發布時間：2023-11-15瀏覽次數：848返回列表

植物elisa試劑盒檢測樣本的處理方法

植物elisa試劑盒檢測應用雙抗體夾心法測定標本中植物淀粉分支酶SBE水平。用純化的植物淀粉分支酶SBE抗體包被微孔板，制成固相抗體，往包被單抗的微孔中依次加入植物淀粉分支酶SBE，再與HRP 標記的植物淀粉分支酶SBE抗體結合，形成抗體-抗原-酶標抗體復合物，經過徹底洗滌后加底物TMB顯色。TMB在HRP酶的催化下轉化成藍色，并在酸的作用下轉化成終的黃色。顏色的深淺和樣品中的植物淀粉分支酶SBE呈正相關。用酶標儀在450nm波長下測定吸光度(OD值)，通過標準曲線計算樣品中植物淀粉分支酶SBE濃度。

植物elisa試劑盒檢測的操作步驟：

1、從室溫平衡20min后的鋁箔袋中取出所需板條，剩余板條用自封袋密封放回4℃;

2、設置標準品孔和樣本孔，標準品孔各加不同濃度的標準品50μL;

3、樣本孔先加待測樣本10μL，再加樣本稀釋液40μL;空白孔不加;

4、除空白孔外，標準品孔和樣本孔中每孔加入辣根過氧化物酶(HRP)標記的檢測抗體100μL，用封板膜封住反應孔，37℃水浴鍋或恒溫箱溫育60min;

5、棄去液體，吸水紙上拍干，每孔加滿洗滌液，靜置1min，甩去洗滌液，吸水紙上拍干，如此重復洗板5次;

6、每孔加入底物A、B各50μL，37℃避光孵育15min;

7、每孔加入終止液50μL，15min內，在450nm波長處測定各孔的OD值。

植物elisa試劑盒檢測的樣本處理：

1、血清：使用不含熱原和內dusu的試管，操作過程中避免任何細胞刺激，收集血液后，3000轉離心10分鐘將血清和紅細胞迅速小心地分離。

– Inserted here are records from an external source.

(* ===== verification/NotifierRegistry.v ===== *)
(** * Package notifier: notifications and the registry of channels

    [internal/notifier/registry.go].  A channel changes a world [W], the
    network, when it is asked to notify; the registry is its map of channels.
    Deliveries go to the distinct requested names, in the order of their first
    occurrence, whatever becomes of the others. *)

From S2P Require Import Prelude GoString GoTime Json JsonCompact Model ModelJson.
#[local] Open Scope Z_scope.

Definition Schema : string := "io.oh-my-safety/notification".
Definition SchemaVersion : Z := 1.

Definition ErrDuplicateChannel : error := Sentinel "notification channel already registered".
Definition ErrUnknownChannel : error := Sentinel "notification channel not registered".

Record Notification := {
  Notif_Schema : string;
  Notif_SchemaVersion : Z;
  Notif_ID : string;
  Notif_FindingID : string;
  Notif_Severity : string;
  Notif_Title : string;
  Notif_Body : string;
  CreatedAt : Time;
  Notif_Labels : Labels;
}.

Definition Notification_Validate (n : Notification) : result unit :=
  first_error [
    (negb (String.eqb (Notif_Schema n) Schema),
      Errorf "unsupported notification schema %q" [FStr (Notif_Schema n)]);
    (negb (Notif_SchemaVersion n =? SchemaVersion),
      Errorf "unsupported notification schema version %d" [FInt (Notif_SchemaVersion n)]);
    (blank (Notif_ID n), ErrorsNew "notification id is required");
    (negb (Severity_Valid (Notif_Severity n)),
      Errorf "invalid notification severity %q" [FStr (Notif_Severity n)]);
    (blank (Notif_Title n), ErrorsNew "notification title is required");
    (blank (Notif_Body n), ErrorsNew "notification body is required");
    (is_zero (CreatedAt n), ErrorsNew "notification created_at is required")].

(** ** Its document *)

Definition Notification_parts (n : Notification) : list part :=
  [("schema", f_str (Notif_Schema n)); ("schema_version", f_int (Notif_SchemaVersion n));
   ("id", f_str (Notif_ID n)); ("finding_id", f_str_omit (Notif_FindingID n));
   ("severity", f_str (Notif_Severity n)); ("title", f_str (Notif_Title n));
   ("body", f_str (Notif_Body n)); ("created_at", f_req (CreatedAt n));
   ("labels", f_labels_omit (Notif_Labels n))].

Definition zero_notification : Notification := {|
  Notif_Schema := ""; Notif_SchemaVersion := 0; Notif_ID := ""; Notif_FindingID := "";
  Notif_Severity := ""; Notif_Title := ""; Notif_Body := ""; CreatedAt := zero_time;
  Notif_Labels := ∅ |}.

#[export] Instance Notification_codec : Codec Notification := {
  enc n := enc_struct (Notification_parts n);
  dec := dec_struct zero_notification (λ ms,
    sc ← get_string ms "schema"; sv ← get_int ms "schema_version"; id ← get_string ms "id";
    fi ← get_string ms "finding_id"; se ← get_string ms "severity"; ti ← get_string ms "title";
    bo ← get_string ms "body"; cr ← get zero_time dec ms "created_at";
    la ← get ∅ dec_labels ms "labels";
    Some {| Notif_Schema := sc; Notif_SchemaVersion := sv; Notif_ID := id; Notif_FindingID := fi;
            Notif_Severity := se; Notif_Title := ti; Notif_Body := bo; CreatedAt := cr;
            Notif_Labels := la |});
  wf n := utf8 [Notif_Schema n; Notif_ID n; Notif_FindingID n; Notif_Severity n; Notif_Title n; Notif_Body n]
    ∧ 0 ≤ Notif_SchemaVersion n ≤ max_int64 ∧ wf (CreatedAt n) ∧ wf_labels (Notif_Labels n) = true;
}.

#[export] Instance Notification_laws : CodecLaws Notification.
Proof.
  constructor. intros n H. cbn [wf enc dec Notification_codec] in *. wf_split.
  struct_laws (Notification_parts n). by destruct n.
Qed.

(** ** The registry *)

Section registry.
Context {W : Type}.

(** [Notify], with the error it returns. *)
Record Channel := { Name : string; Notify : Notification → W → W * option error }.

Abbreviation Registry := (gmap string Channel).

Definition NewRegistry : Registry := ∅.

(** [None] is the nil channel. *)
Definition Register (channel : option Channel) (registry : Registry) : result Registry :=
  match channel with
  | None => Err (ErrorsNew "notification channel is required")
  | Some channel =>
      let name := trim_space (Name channel) in
      if String.eqb name "" then Err (ErrorsNew "notification channel name is required") else
      match registry !! name with
      | Some _ => Err (Wrapf "%w: %s" ErrDuplicateChannel [FStr name])
      | None => Ok (<[name := channel]> registry)
      end
  end.

Definition Get (name : string) (registry : Registry) : result Channel :=
  match registry !! name with
  | Some channel => Ok channel
  | None => Err (Wrapf "%w: %s" ErrUnknownChannel [FStr name])
  end.

Definition Names (registry : Registry) : list string :=
  sort_by str_ltb (map_to_list registry).*1.

(** [Error] is the text of the error in the code. *)
Record Delivery := { Delivery_Channel : string; Delivered : bool; Delivery_Error : option error }.

(** One round of the loop of [Deliver]. *)
Definition deliver_one (registry : Registry) (name : string) (n : Notification) (w : W) : W * Delivery :=
  match Get name registry with
  | Err e => (w, {| Delivery_Channel := name; Delivered := false; Delivery_Error := Some e |})
  | Ok channel =>
      let '(w', e) := Notify channel n w in
      (w', {| Delivery_Channel := name; Delivered := bool_decide (e = None); Delivery_Error := e |})
  end.

Fixpoint deliver_loop (registry : Registry) (n : Notification) (seen : gset string)
    (names : list string) (w : W) : W * list Delivery :=
  match names with
  | [] => (w, [])
  | requestedName :: names =>
      let name := trim_space requestedName in
      if bool_decide (name ∈ seen) then deliver_loop registry n seen names w
      else
        let '(w1, d) := deliver_one registry name n w in
        let '(w2, ds) := deliver_loop registry n ({[name]} ∪ seen) names w1 in
        (w2, d :: ds)
  end.

Definition Deliver (registry : Registry) (names : list string) (n : Notification)
    : eff W (list Delivery) :=
  _ ← pure_ (Notification_Validate n);
  (λ w, let '(w', ds) := deliver_loop registry n ∅ names w in (w', Ok ds)) : eff W (list Delivery).

(** ** What deliveries are *)

(** The elements of a list at their first occurrence. *)
Fixpoint distinct (seen : list string) (l : list string) : list string :=
  match l with
  | [] => []
  | x :: l => if bool_decide (x ∈ seen) then distinct seen l else x :: distinct (x :: seen) l
  end.

Lemma elem_of_distinct x seen l : x ∈ distinct seen l ↔ x ∈ l ∧ x ∉ seen.
Proof.
  revert seen. induction l as [|y l IH]; intros seen; cbn [distinct]; [set_solver|].
  case_bool_decide; set_unfold; rewrite IH; set_unfold; destruct (decide (x = y)); naive_solver.
Qed.

Lemma distinct_NoDup seen l : NoDup (distinct seen l).
Proof.
  revert seen. induction l as [|y l IH]; intros seen; cbn [distinct]; [constructor|].
  case_bool_decide; [apply IH|]. constructor; [|apply IH]. rewrite elem_of_distinct. set_solver.
Qed.

(** Asking the channels in turn: a name that is not registered is reported and
    leaves the world alone; the channel registered under a name is notified,
    once, in the world the names before it left, and its error is reported. *)
Inductive asked (registry : Registry) (n : Notification) : list string → W → W → list Delivery → Prop :=
  | asked_none w : asked registry n [] w w []
  | asked_unknown name names w w' ds :
      registry !! name = None → asked registry n names w w' ds →
      asked registry n (name :: names) w w'
        ({| Delivery_Channel := name; Delivered := false;
            Delivery_Error := Some (Wrapf "%w: %s" ErrUnknownChannel [FStr name]) |} :: ds)
  | asked_channel name names channel w w1 w' e ds :
      registry !! name = Some channel → Notify channel n w = (w1, e) → asked registry n names w1 w' ds →
      asked registry n (name :: names) w w'
        ({| Delivery_Channel := name; Delivered := bool_decide (e = None); Delivery_Error := e |} :: ds).

Lemma asked_names registry n names w w' ds : asked registry n names w w' ds → Delivery_Channel <$> ds = names.
Proof. induction 1; [done|cbn; by f_equal..]. Qed.

Lemma asked_delivered registry n names w w' ds :
  asked registry n names w w' ds → Forall (λ d, Delivered d = bool_decide (Delivery_Error d = None)) ds.
Proof. induction 1; by constructor. Qed.

Lemma deliver_one_asked registry n name names w w1 d w' ds :
  deliver_one registry name n w = (w1, d) → asked registry n names w1 w' ds →
  asked registry n (name :: names) w w' (d :: ds).
Proof.
  unfold deliver_one, Get. destruct (registry !! name) as [channel|] eqn:E.
  - destruct (Notify channel n w) as [w2 e] eqn:En. intros [= <- <-] Ha. by eapply asked_channel.
  - intros [= <- <-] Ha. by apply asked_unknown.
Qed.

Lemma deliver_loop_asked registry n names : ∀ seen seen' w w' ds,
  (∀ x, x ∈ seen ↔ x ∈ seen') → deliver_loop registry n seen names w = (w', ds) →
  asked registry n (distinct seen' (trim_space <$> names)) w w' ds.
Proof.
  induction names as [|x names IH]; intros seen seen' w w' ds Hs; cbn [deliver_loop fmap list_fmap distinct].
  { intros [= <- <-]. constructor. }
  rewrite (bool_decide_ext _ _ (Hs (trim_space x))). case_bool_decide; [by apply IH|].
  destruct (deliver_one _ _ _ _) as [w1 d] eqn:Ed.
  destruct (deliver_loop _ _ _ _ _) as [w2 ds'] eqn:El. intros [= <- <-].
  eapply deliver_one_asked; [exact Ed|]. eapply IH; [|exact El].
  intros y. rewrite elem_of_union, elem_of_singleton, elem_of_cons. by rewrite Hs.
Qed.

(** C29. A valid notification goes to each of the requested channels once, in
    the order they were first requested: the names asked are the distinct
    trimmed names; the channel registered under a name is notified exactly
    once, in the state of the network that those before it left, and its
    report says delivered exactly when it gave no error; a name that is not
    registered is reported as such and nothing is sent for it; and neither
    keeps the others from being asked. *)
Theorem Deliver_once registry names n w :
  Notification_Validate n = Ok tt →
  ∃ w' ds,
    Deliver registry names n w = (w', Ok ds) ∧
    asked registry n (distinct [] (trim_space <$> names)) w w' ds ∧
    NoDup (Delivery_Channel <$> ds) ∧
    (∀ name, name ∈ Delivery_Channel <$> ds ↔ name ∈ trim_space <$> names) ∧
    Forall (λ d, Delivered d = bool_decide (Delivery_Error d = None)) ds.
Proof.
  intros Hv. unfold Deliver. rewrite Hv, pure_bind.
  destruct (deliver_loop registry n ∅ names w) as [w' ds] eqn:E.
  apply (deliver_loop_asked _ _ _ _ []) in E as Ha; [|set_solver].
  exists w', ds. split_and!; [done..| | |by eapply asked_delivered].
  - rewrite (asked_names _ _ _ _ _ _ Ha). apply distinct_NoDup.
  - intros name. rewrite (asked_names _ _ _ _ _ _ Ha), elem_of_distinct. set_solver.
Qed.

(** *** Registered channels *)

(** A registry holds each channel under its trimmed, non-empty name. *)
Definition registry_ok (registry : Registry) : Prop :=
  ∀ name channel, registry !! name = Some channel → name = trim_space (Name channel) ∧ name ≠ "".

Lemma Register_ok channel registry registry' :
  registry_ok registry → Register channel registry = Ok registry' → registry_ok registry' ∧
  ∃ c, channel = Some c ∧ registry !! trim_space (Name c) = None ∧
       registry' = <[trim_space (Name c) := c]> registry.
Proof.
  intros Hr. unfold Register. destruct channel as [c|]; [|done].
  destruct (String.eqb (trim_space (Name c)) "") eqn:Hn; [done|].
  destruct (registry !! trim_space (Name c)) eqn:Hl; [done|]. intros [= <-]. split; [|by exists c].
  intros name channel [[<- <-]|[_ H]]%lookup_insert_Some; [|by apply Hr].
  split; [done|by apply String.eqb_neq].
Qed.

End registry.
#[global] Arguments Channel : clear implicits.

2、血漿：EDTA、檸檬酸鹽或肝素抗凝。3000轉離心30分鐘取上清。

3、細胞上清液：3000轉離心10分鐘去除顆粒和聚合物。

4、組織勻漿：將組織加入適量生理鹽水搗碎。3000轉離心10分鐘取上清。

5、保存：如果樣本收集后不及時檢測，請按一次用量分裝，凍存于-20℃，避免反復凍融，在室溫下解凍并確保樣品均勻地充分解凍。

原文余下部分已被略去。